You don’t have to be in Vegas showbiz to train at the center, which is why there are beginner classes and “junior jumper” and “tumbling tots” youth classes. And professional performers don’t just train here, they teach as well.

“A lot of the performers from these shows coach here. Our top coach in flying trapeze is a catcher in ‘Mystére’,” Hunt said. “We have more than 1,000 artists [in town] who are now unemployed and we’re still running our same programs.”

Like traditional gyms and fitness facilities, the center was forced to close in March and was able to reopen under the state’s Phase Two restrictions in late May, but Hunt said he took another week to organize and acquire the needed sanitation and cleaning supplies that weren’t previously required.

Coronavirus also shifted the center’s membership model. Now those who use the facility are limited to three-hour training sessions and reservations are mandatory and tracked.

Christopher Purdy and his younger brother Michael Purdy both grew up in Las Vegas, graduated from Palo Verde High School, performed in Cirque’s “Michael Jackson ONE” show at Mandalay Bay and developed unique careers in acrobatics.

Michael was a full-time artist in that show when all live entertainment was forced to close in March. “I’ve just been hanging out and trying to stay busy and productive,” he said.

Both brothers have been training at the Las Vegas Circus Center since it opened. “This facility makes it easy to push tricks further. If you’re trying to do something new, it can be pretty intimidating to try to do it [while rehearsing] at the show,” Michael said.

The Purdys agreed interacting with fellow Vegas performers at the center is a much more important part of the experience these days. “It almost seems like we’re in touch with more people now because everyone is off,” Michael said.

The center also regularly draws out-of-town athletes to Las Vegas specifically to train with its specialized equipment. The pandemic hasn’t stopped that from happening.

Eve Diamond has been performing professionally for seven years, a Boston native who’s been in Switzerland with Circus Monti for the last two and half years.

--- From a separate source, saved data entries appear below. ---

(* ===== verification/Wake.v ===== *)
(** * Wakers and the blocking executor

    [utils/poll.rs] ([PollSet]), the [AtomicWaker] the lock tables use, and
    [MyWaker]/[block_on] of [task/future/mod.rs].

    A [Waker] is identified by the task it wakes: [will_wake] compares tasks,
    since [block_on] makes one [MyWaker] per blocked task.  Waking is recorded
    by returning the tasks that are woken, in order. *)

From S2P Require Import Prelude.

Notation Waker := Z (only parsing).

(** ** [AtomicWaker]: one slot

    [register] runs while the table lock is held exclusively, so it finds the
    slot in state [WAITING] and stores the waker; [wake] takes the waker out. *)

Notation AtomicWaker := (option Z) (only parsing).

Definition aw_new : AtomicWaker := None.
Definition aw_register (waker : Waker) (aw : AtomicWaker) : AtomicWaker :=
  match aw with
  | Some old => if old =? waker then aw else Some waker
  | None => Some waker
  end.
Definition aw_take (aw : AtomicWaker) : option Waker * AtomicWaker := (aw, None).
(** The woken tasks and the slot afterwards. *)
Definition aw_wake (aw : AtomicWaker) : list Z * AtomicWaker :=
  match aw_take aw with
  | (Some w, aw') => ([w], aw')
  | (None, aw') => ([], aw')
  end.

(** ** [PollSet]: a bounded FIFO of wakers *)

Definition POLL_SET_CAPACITY : nat := 64.

(** [Inner::register]: the new entries and the displaced waker. *)
Definition inner_register (waker : Waker) (entries : list Z) : option Z * list Z :=
  if existsb (λ entry, entry =? waker) entries then (None, entries)
  else
    let '(displaced, entries) :=
      if Nat.eqb (length entries) POLL_SET_CAPACITY
      then (head entries, tail entries)
      else (None, entries) in
    (displaced, entries ++ [waker]).

Definition inner_unregister (waker : Waker) (entries : list Z) : list Z :=
  retain (λ entry, negb (entry =? waker)) entries.

Definition inner_take_one (entries : list Z) : option Z * list Z :=
  match entries with [] => (None, []) | w :: es => (Some w, es) end.

(** [PollSet::register]: a displaced waker is woken. *)
Definition poll_register (waker : Waker) (ps : list Z) : list Z * list Z :=
  let '(displaced, entries) := inner_register waker ps in
  (option_list displaced, entries).
Definition poll_unregister (waker : Waker) (ps : list Z) : list Z := inner_unregister waker ps.
(** [PollSet::wake_one] and [PollSet::wake]: the woken tasks and the set left. *)
Definition poll_wake_one (ps : list Z) : list Z * list Z :=
  let '(w, es) := inner_take_one ps in (option_list w, es).
Definition poll_wake (ps : list Z) : list Z * list Z := (ps, []).

(** The representation invariant of a [PollSet]. *)
Definition poll_wf (ps : list Z) : Prop :=
  NoDup ps ∧ (length ps ≤ POLL_SET_CAPACITY)%nat.

Lemma existsb_eqb_elem (x : Z) l : existsb (λ y, y =? x) l = true ↔ x ∈ l.
Proof.
  rewrite existsb_exists. setoid_rewrite Z.eqb_eq. setoid_rewrite <- list_elem_of_In.
  split; [intros (?&?&->); done | eauto].
Qed.

Lemma poll_register_wf w ps : poll_wf ps → poll_wf (poll_register w ps).2.
Proof.
  intros [Hnd Hlen]. unfold poll_register, inner_register.
  destruct (existsb (λ y, y =? w) ps) eqn:Hex; [done|].
  assert (w ∉ ps) as Hw. { rewrite <- existsb_eqb_elem. congruence. }
  destruct (Nat.eqb_spec (length ps) POLL_SET_CAPACITY) as [Heq|Hne]; simpl.
  - destruct ps as [|x ps]; simpl in *; [done|].
    apply NoDup_cons in Hnd as [??]. apply not_elem_of_cons in Hw as [??]. split.
    + apply NoDup_app. repeat split; [done| |apply NoDup_singleton].
      intros y Hy ->%list_elem_of_singleton. done.
    + rewrite length_app. simpl. lia.
  - split.
    + apply NoDup_app. repeat split; [done| |apply NoDup_singleton].
      intros y Hy ->%list_elem_of_singleton. done.
    + rewrite length_app. simpl. lia.
Qed.
#[export] Hint Resolve poll_register_wf : ya2y.

(** A [PollSet] never loses a waiter: after [register] the set still
    satisfies its invariant (no duplicates, at most 64 entries), holds the new
    waker, and every waker that was registered before is either still
    registered or has just been woken; [wake] wakes every registered waker
    exactly once and empties the set. *)
Theorem poll_set_no_lost_waiter (w : Z) (ps : list Z) :
  poll_wf ps →
  poll_wf (poll_register w ps).2 ∧
  w ∈ (poll_register w ps).2 ∧
  (∀ x, x ∈ ps → x ∈ (poll_register w ps).1 ++ (poll_register w ps).2) ∧
  poll_wake ps = (ps, []) ∧ NoDup (poll_wake ps).1.
Proof.
  intros Hwf. split; [by apply poll_register_wf|].
  split; [|split; [|split; [done|apply Hwf]]].
  - unfold poll_register, inner_register.
    destruct (existsb _ ps) eqn:Hex; simpl; [by apply existsb_eqb_elem|].
    destruct (Nat.eqb _ _); simpl; apply elem_of_app; right; apply list_elem_of_singleton; done.
  - intros x Hx. unfold poll_register, inner_register.
    destruct (existsb _ ps); simpl; [done|].
    destruct (Nat.eqb _ _); simpl; rewrite !elem_of_app.
    + destruct ps as [|y ps]; simpl in *; [by apply elem_of_nil in Hx|].
      apply elem_of_cons in Hx as [->|?]; [left; by left | by right; left].
    + by left.
Qed.


(** ** [MyWaker] and [block_on]

    The blocking task and the wakers run on different harts.  Both
    [block_current_if_not_woken] and [wake_by_ref] hold the [woke] lock for
    their whole body, so each is one atomic step; the poll of the future is
    split into its start and its return, and wakers may run in between.
    [bo_queued] says that the waker that made the task [Ready] hands it to
    [ready_queue::add_task], which it calls right after dropping the locks.
    [pending_since_poll] is ghost state: a waker ran after the last poll
    started. *)

(** [task::TaskStatus]. *)
Inductive TaskStatus : Set :=
| Ready | Running | Zombie | Blocked | Stopped | VforkBlocked.
#[export] Instance TaskStatus_eq_dec : EqDecision TaskStatus.
Proof. solve_decision. Defined.

(** Where the loop of [block_on] stands. *)
Inductive BlockPc : Set := AtPoll | InPoll | AtBlock | Returned.

Record BlockOn : Set := mkBlockOn {
  bo_pc : BlockPc;
  bo_status : TaskStatus;
  bo_woke : bool;
  bo_queued : bool;         (* a waker has taken over calling add_task for it *)
  pending_since_poll : bool (* ghost *)
}.

(** [MyWaker::wake_by_ref]. *)
Definition wake_by_ref (s : BlockOn) : BlockOn :=
  let should_ready := bool_decide (bo_status s = Blocked) in
  mkBlockOn (bo_pc s) (if should_ready then Ready else bo_status s) true
    (should_ready || bo_queued s) true.

(** [MyWaker::block_current_if_not_woken]. *)
Definition block_current_if_not_woken (s : BlockOn) : BlockOn :=
  if bo_woke s
  then mkBlockOn AtPoll (bo_status s) false (bo_queued s) (pending_since_poll s)
  else mkBlockOn AtPoll Blocked false (bo_queued s) (pending_since_poll s).

(** The loop of [block_on], the wakers and the dispatch of a ready task. *)
Inductive block_step : BlockOn → BlockOn → Prop :=
| step_poll_start s :
    bo_pc s = AtPoll → bo_status s = Running →
    block_step s (mkBlockOn InPoll Running (bo_woke s) (bo_queued s) false)
| step_poll_pending s :
    bo_pc s = InPoll → bo_status s = Running →
    block_step s (mkBlockOn AtBlock Running (bo_woke s) (bo_queued s) (pending_since_poll s))
| step_poll_ready s :
    bo_pc s = InPoll → bo_status s = Running →
    block_step s (mkBlockOn Returned Running (bo_woke s) (bo_queued s) (pending_since_poll s))
| step_block s :
    bo_pc s = AtBlock → bo_status s = Running →
    block_step s (block_current_if_not_woken s)
| step_wake s : block_step s (wake_by_ref s)
| step_dispatch s :
    bo_status s = Ready → bo_queued s = true →
    block_step s (mkBlockOn (bo_pc s) Running (bo_woke s) false (pending_since_poll s)).

(** [MyWaker::new] and the entry of the loop. *)
Definition block_on_init : BlockOn := mkBlockOn AtPoll Running false false false.

Definition block_inv (s : BlockOn) : Prop :=
  (pending_since_poll s = true → bo_pc s ≠ AtPoll → bo_woke s = true) ∧
  (bo_status s = Blocked → pending_since_poll s = false ∧ bo_queued s = false) ∧
  (bo_status s = Ready ↔ bo_queued s = true) ∧
  (bo_status s = Running ∨ bo_status s = Blocked ∨ bo_status s = Ready).

Lemma block_inv_step s s' : block_inv s → block_step s s' → block_inv s'.
Proof.
  intros (H1&H2&H3&H4) Hstep.
  destruct Hstep as [s Hpc Hst|s Hpc Hst|s Hpc Hst|s Hpc Hst|s|s Hst Hq];
    destruct s as [pc st w q g]; unfold block_inv, block_current_if_not_woken, wake_by_ref;
    simpl in *; subst.
  1-3: destruct w, q, g; intuition congruence.
  - destruct w, q, g; simpl; intuition congruence.
  - destruct st, q, g; simpl; intuition congruence.
  - destruct w, g; intuition congruence.
Qed.

(** [C35] [block_on] never loses a wakeup: in every interleaving of the blocking
    task with any number of wakers, if the task is asleep then no waker has run
    since it last started polling its future and nobody has enqueued it; a task
    is [Ready] exactly when one waker has taken over enqueueing it, so it will
    be dispatched, and never twice. *)
Theorem block_on_no_lost_wakeup (s : BlockOn) :
  rtc block_step block_on_init s →
  (bo_status s = Blocked → pending_since_poll s = false ∧ bo_queued s = false) ∧
  (bo_status s = Ready ↔ bo_queued s = true).
Proof.
  intros Hr.
  assert (block_inv s) as (?&?&?&?); [|done].
  apply (rtc_invariant _ _ _ _ block_inv_step Hr).
  unfold block_inv. simpl. intuition congruence.
Qed.

Lemma block_on_no_lost_wakeup_witness :
  rtc block_step block_on_init (wake_by_ref block_on_init) ∧
  bo_queued (wake_by_ref block_on_init) = false.
Proof.
  assert (rtc block_step block_on_init (wake_by_ref block_on_init)) as Hr.
  { apply rtc_once, step_wake. }
  split; [exact Hr|].
  destruct (block_on_no_lost_wakeup _ Hr) as [_ Hq].
  destruct (bo_queued (wake_by_ref block_on_init)); [|reflexivity].
  discriminate (proj2 Hq eq_refl).
Defined.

She’s performed in special one-off events produced by Cirque du Soleil, including the annual “One Night for One Drop” charity show in Las Vegas.

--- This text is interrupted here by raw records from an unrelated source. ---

(** ** Every interleaving keeps the locks exclusive *)

(** The steps by which tasks touch the tables.  A blocking request contributes
    its two halves separately, with the owners of some earlier check, and its
    return; every other call is one step under the table's mutex. *)
Inductive lock_step : LockState → LockState → Prop :=
| lstep_setlk st path fl size off owner :
    valid_request fl size off → lock_step st (setlk st path fl size off owner).1
| lstep_check st path fl size off owner :
    valid_request fl size off → lock_step st (poll_check st path fl size off owner).1
| lstep_commit st path fl size off owner task owners :
    valid_request fl size off →
    lock_step st (poll_commit st path fl size off owner task owners).1
| lstep_return st owner output : lock_step st (setlk_blocking_return st owner output).1
| lstep_close st path owner : lock_step st (release_posix_locks st path owner)
| lstep_exit st owner : lock_step st (release_posix_locks_by_owner st owner).

Lemma state_wf_locks st st' : FILE_LOCKS st' = FILE_LOCKS st → state_wf st → state_wf st'.
Proof. intros H Hwf path ls. rewrite H. apply Hwf. Qed.

Lemma poll_check_locks st path fl size off owner :
  FILE_LOCKS (poll_check st path fl size off owner).1 =
  FILE_LOCKS (setlk st path fl size off owner).1.
Proof. unfold poll_check. destruct (setlk _ _ _ _ _ _) as [st' [?|[]]]; repeat case_match; done. Qed.
(** Writers only touch the queue before they wake. *)
Lemma write_byte_loop_queue bytes : ∀ r r',
  write_byte_loop r bytes = Done r' → ∃ q k, r' = set_queue r q k.
Proof.
  induction bytes as [|b bytes IH]; intros r r'; cbn [write_byte_loop].
  { intros [= <-]. exists (bufs r), (ring_bytes r). by destruct r. }
  unfold write_byte, write_bytes. intros H. exec.
  match goal with H : write_byte_loop _ _ = _ |- _ => apply IH in H as (q&k&->) end.
  exists q, k. done.
Qed.

Lemma pipe_write_shape w r nb tid buf w' r' st :
  pipe_write w r nb tid buf = Done (w', r', st) →
  (task_status w' = task_status w ∧ r' = r) ∨
  ∃ q k, (w', r') = wake_readers true w (set_queue r q k).
Proof.
  unfold pipe_write. destruct (all_read_ends_closed r); [intros [= <- <- <-]; by left|].
  destruct (available_write r =? 0)%nat; [destruct nb; intros [= <- <- <-]; by left|].
  intros H. right. apply comp_bind_done in H as ([r1 k1]&Hr&H).
  destruct (wake_readers true w r1) as [w2 r2] eqn:Ew. injection H as <- <- <-.
  assert (∃ q k, r1 = set_queue r q k) as (q&k&->); [|by exists q, k].
  destruct (length buf <=? 10)%nat.
  - apply comp_bind_done in Hr as (r0&Hr&[= <- _]). by eapply write_byte_loop_queue.
  - unfold write_owned_bytes in Hr. exec. case_match; simplify_eq; [|eauto].
    exists (bufs r1), (ring_bytes r1). by destruct r1.
Qed.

When her new gig in Montreal was canceled due to coronavirus, she ended up staying with family in San Diego until a Vegas friend invited her to come to town to train at the center for a few weeks.

“I’m really relying on the sanity I get from having a place to train that’s safe and comfortable and there are other professionals around,” Diamond said. “I’ve worked and trained in a lot of studios and this one is awesome. Everyone is friendly and welcoming and they care about safety. You can feel it.”

She typically performs an aerial duo act on two ropes, and her performing partner is stuck in Washington so they’ve been recording videos of training sessions and comparing them side-by-side in order to maintain sharp choreography.

“Circus people tend to be really adaptive to any circumstances,” Diamond said. “When there’s a hard thing in the way, that’s when we show up and make it happen. Circus is something people do as a love and a passion and there’s a feeling of making it happen however we possibly can. We’ve trained our whole life for things that are difficult.”